By the time I was leaving school the most sophisticated device I owned was a crap Sony stereo system with buttons that kept falling off or getting jammed. At no point did anyone I know even ponder the fact that copying vinyl to cassette was technically illegal- it was just something you did when someone wanted to hear a new album, but couldn’t be bothered to purchase it.

Banks and Psions (1986–1994)

Leaving school was difficult for me. Despite the fact I hated every single moment of it, I left with good grades and decided to go to college to study Architecture. It was an experience very much like school in that I was still called fatty every day. Cycling the 12 mile round trip to college and back each day did not loosen any of the fat so the jibes continued. Fortunately, there was only one girl in our group at college and she was more masculine than the rest of us so I didn’t feel too bad. There were other girls at college, but they just didn’t look right if you know what I mean. It’s hard to explain what makes a girl attractive to a seventeen year old, but any female that talks to you is usually enough, and it helps a lot if she is blonde.
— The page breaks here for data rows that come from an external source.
(** * Properties *)

(** ** Two facts on [filter] *)

Lemma filter_everything {A} (f : A -> bool) l :
  (forall x, In x l -> f x = true) -> filter f l = l.
Proof.
  induction l as [|x l IH]; cbn; intros H; [reflexivity|].
  rewrite (H x) by auto. f_equal. apply IH. auto.
Qed.

Lemma filter_nothing {A} (f : A -> bool) l :
  (forall x, In x l -> f x = false) -> filter f l = [].
Proof.
  induction l as [|x l IH]; cbn; intros H; [reflexivity|].
  rewrite (H x) by auto. apply IH. auto.
Qed.

(** ** Facts on float64: order, NaN, division by zero *)

Module Float64Facts.

Import Float64 Spec.

(** Case analysis on the integer and positive comparisons inside
    [SFcompare]. *)
Ltac cmp_cases :=
  repeat match goal with
    | H : context [Z.compare ?a ?b] |- _ =>
        destruct (Z.compare_spec a b); subst
    | |- context [Z.compare ?a ?b] =>
        destruct (Z.compare_spec a b); subst
    | H : context [Pos.compare_cont Eq ?a ?b] |- _ =>
        change (Pos.compare_cont Eq a b) with (Pos.compare a b) in *;
        destruct (Pos.compare_spec a b); subst
    | |- context [Pos.compare_cont Eq ?a ?b] =>
        change (Pos.compare_cont Eq a b) with (Pos.compare a b) in *;
        destruct (Pos.compare_spec a b); subst
    end.

(** Case analysis on [spec_float] values, then on the comparisons. *)
Ltac sf_cases :=
  repeat match goal with
    | x : spec_float |- _ => destruct x
    end;
  repeat match goal with
    | s : bool |- _ => destruct s
    end;
  cbn in *; try congruence; cmp_cases; cbn in *; try congruence; try lia.

(** *** The order on [spec_float] *)

Lemma SFleb_ltb_trans x y z :
  SFleb x y = true -> SFltb y z = true -> SFleb x z = true.
Proof. unfold SFleb, SFltb, SFcompare. sf_cases. Qed.

Lemma SFleb_ltb_asym x y z :
  SFleb x y = true -> SFltb y z = true -> SFleb z x = false.
Proof. unfold SFleb, SFltb, SFcompare. sf_cases. Qed.
Definition in_item (c : ascii) (it : class_item) : bool :=
  match it with
  | CChar d => Ascii.eqb d c
  | CRange lo hi => (nat_of_ascii lo <=? nat_of_ascii c) && (nat_of_ascii c <=? nat_of_ascii hi)
  | CDigit => is_digit c
  | CSpace => is_space c
  end.

Definition in_class (items : list class_item) (c : ascii) : bool :=
  existsb (in_item c) items.

Record MatchState : Type := mkState {
  endIndex : nat;
  captures : list (nat * (nat * nat))   (* group, [first, second) *)
}.

Definition Matcher : Type := MatchState -> list MatchState.

Fixpoint capture (n : nat) (caps : list (nat * (nat * nat))) : option (nat * nat) :=
  match caps with
  | [] => None
  | (k, span) :: caps' => if k =? n then Some span else capture n caps'
  end.

Definition clear_captures (groups : list nat) (caps : list (nat * (nat * nat)))
  : list (nat * (nat * nat)) :=
  filter (fun kc => negb (existsb (Nat.eqb (fst kc)) groups)) caps.

(** The capturing groups inside a pattern. *)
Fixpoint groups_of (r : regex) : list nat :=
  match r with
  | RSeq r1 r2 | RAlt r1 r2 => groups_of r1 ++ groups_of r2
  | RGroup n r' => n :: groups_of r'
  | RQuant r' _ _ _ => groups_of r'
  | _ => []
  end.

Definition slice (s : str) (a b : nat) : str := firstn (b - a) (skipn a s).

Section Matchers.

Variable input : str.

Definition char_matcher (p : ascii -> bool) : Matcher :=
  fun x =>
    match nth_error input (endIndex x) with
    | Some ch => if p ch then [mkState (S (endIndex x)) (captures x)] else []
    | None => []
    end.

(** A back reference to a group that has not matched matches the empty
    string (15.10.2.9). *)
Definition backref_matcher (n : nat) : Matcher :=
  fun x =>
    match capture n (captures x) with
    | None => [x]
    | Some (a, b) =>
        let len := b - a in
        let e := endIndex x in
        if (e + len <=? length input) && str_eqb (slice input a b) (slice input e (e + len))
        then [mkState (e + len) (captures x)]
        else []
    end.

(** RepeatMatcher (15.10.2.5).  Each round resets the captures of the groups
    inside the repeated atom; once [min] is reached a round that matches the
    empty string is refused, so [min] rounds and one round per character of
    the input are all there can be: [fuel] is set to more than that. *)
Fixpoint repeat_matcher (fuel : nat) (m : Matcher) (inner : list nat)
         (min : nat) (max : option nat) (greedy : bool) (x : MatchState)
  : list MatchState :=
  match fuel with
  | O => []
  | S fuel' =>
      match max with
      | Some O => [x]
      | _ =>
          let xr := mkState (endIndex x) (clear_captures inner (captures x)) in
          let more :=
            flat_map (fun y =>
                        if (min =? 0) && (endIndex y =? endIndex x) then []
                        else repeat_matcher fuel' m inner (pred min)
                                            (option_map pred max) greedy y)
                     (m xr) in
          if min =? 0 then (if greedy then more ++ [x] else x :: more)
          else more
      end
  end.

Fixpoint compile (r : regex) : Matcher :=
  match r with
  | REmpty => fun x => [x]
  | RChar c => char_matcher (Ascii.eqb c)
  | RAny => char_matcher (fun ch => negb (is_line_terminator ch))
  | RClass items => char_matcher (in_class items)
  | RSeq r1 r2 => fun x => flat_map (compile r2) (compile r1 x)
  | RAlt r1 r2 => fun x => compile r1 x ++ compile r2 x
  | RGroup n r' =>
      fun x => map (fun y => mkState (endIndex y)
                                     ((n, (endIndex x, endIndex y)) :: captures y))
                   (compile r' x)
  | RBackref n => backref_matcher n
  | RQuant r' min max greedy =>
      repeat_matcher (min + S (length input)) (compile r') (groups_of r')
                     min max greedy
  | RBol => fun x => if endIndex x =? 0 then [x] else []
  | REol => fun x => if endIndex x =? length input then [x] else []
  end.

End Matchers.

(** [std::match_results]: the sub-matches [0 .. mark_count] as offsets
    [first, second) into the searched range; empty after a failed search. *)
Definition smatch : Type := list (option (nat * nat)).

Fixpoint mark_count (r : regex) : nat :=
  match r with
  | RSeq r1 r2 | RAlt r1 r2 => Nat.max (mark_count r1) (mark_count r2)
  | RGroup n r' => Nat.max n (mark_count r')
  | RQuant r' _ _ _ => mark_count r'
  | _ => 0
  end.

Definition results (r : regex) (start : nat) (y : MatchState) : smatch :=
  Some (start, endIndex y)
  :: map (fun n => capture n (captures y)) (seq 1 (mark_count r)).

Fixpoint search_from (r : regex) (input : str) (starts : list nat) : smatch :=
  match starts with
  | [] => []
  | p :: starts' =>
      match compile input r (mkState p []) with
      | y :: _ => results r p y
      | [] => search_from r input starts'
      end
  end.

(** [std::regex_search(first, last, m, r)] on the range [input]: the match at
    the leftmost position where there is one. *)
Definition regex_search (r : regex) (input : str) : smatch :=
  search_from r input (seq 0 (S (length input))).

(** [std::regex_match(first, last, m, r)]: the pattern has to match the whole
    of the range [input]. *)
Definition regex_match (r : regex) (input : str) : smatch :=
  match List.find (fun y => endIndex y =? length input)
                  (compile input r (mkState 0 [])) with
  | Some y => results r 0 y
  | None => []
  end.

(** [m.size()]. *)
Definition size (m : smatch) : nat := length m.

(** [m[n]], an unmatched sub-match when [n >= m.size()]. *)
Definition sub (m : smatch) (n : nat) : option (nat * nat) :=
  nth n m None.

(** [m[n].length()] and [m.length(n)]. *)
Definition sub_length (m : smatch) (n : nat) : nat :=
  match sub m n with
  | Some (a, b) => b - a
  | None => 0
  end.

(** [m.position(n)]. *)
Definition position (m : smatch) (n : nat) : nat :=
  match sub m n with
  | Some (a, _) => a
  | None => 0
  end.

(** [m.str(n)], over the searched range [input]. *)
Definition sub_str (input : str) (m : smatch) (n : nat) : str :=
  match sub m n with
  | Some (a, b) => slice input a b
  | None => []
  end.

(** Sequences of atoms and literal text. *)
Fixpoint rseq (rs : list regex) : regex :=
  match rs with
  | [] => REmpty
  | [r] => r
  | r :: rs' => RSeq r (rseq rs')
  end.

Definition rtext (s : string) : regex := rseq (map RChar (list_ascii_of_string s)).

Definition rdigit : regex := RClass [CDigit].

Definition rplus (r : regex) (greedy : bool) : regex := RQuant r 1 None greedy.

End Regex.

(* ------------------------------------------------------------------------- *)
(** ** Library algorithms *)

(** [std::min_element(first, last, comp)] on a range that is not empty: the
    first of the smallest elements. *)
Definition min_element {A : Type} (comp : A -> A -> bool) (first : A) (rest : list A) : A :=
  fold_left (fun smallest a => if comp a smallest then a else smallest) rest first.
My next experience with technology was not really a technical instrument but a Tomos moped (small motorbike) that had a maximum speed of about 24 miles an hour and 2 automatic gears. It was a brand new machine, but you still had to mix the petrol and oil manually before you poured the solution into the mug sized petrol tank. I was really chuffed with the bike and being seventeen years old thought it was ultra cool, so much so that I purchased a leather jacket and motorcycle helmet with flames strewn across it in a way that gave a sense of speed- I’m sure you can imagine what I looked like on it.

It got me to college every day (except for a long steep hill at which point I had to step off and push it) and after about a year it was upgraded to a second-hand Honda 90 which scared the living daylights out of me. It seemed so fast after the Tomos, but I eventually got used to it and stupidly rode it to the insurance company to pay for my first year’s insurance. I had no idea that my back number plate was the wrong colour and that driving so close to the pavement would cause a passing police sergeant to stop his car and speak to me. After about two minutes of seeing through my lies I admitted that I had no insurance or MOT, or road tax. You see, I needed the insurance to get the road tax and the insurance company was only five hundred yards away but he didn’t care. He told me not to ride the bike home and to pick it up later. It got stolen.

I eventually got the bike back, but it had been burnt out and effectively destroyed. I paid the £50 to pick it up and to this day it is still in my parent’s back garden. I was later fined £160 and banned from taking to the road for 12 months. To be fair it was initially £100 but I said something like ‘oh for f*cks sake’ to the judge and they added an extra £60 to the fine (£15 a word, good work if you can get it). The mirror from that moped still comes in handy though- I have little hair left and when it grows it is a shiny grey colour and thus I shave it every week. The mirror is used to make sure I don’t miss any bits at the back thus avoiding the chemotherapy look.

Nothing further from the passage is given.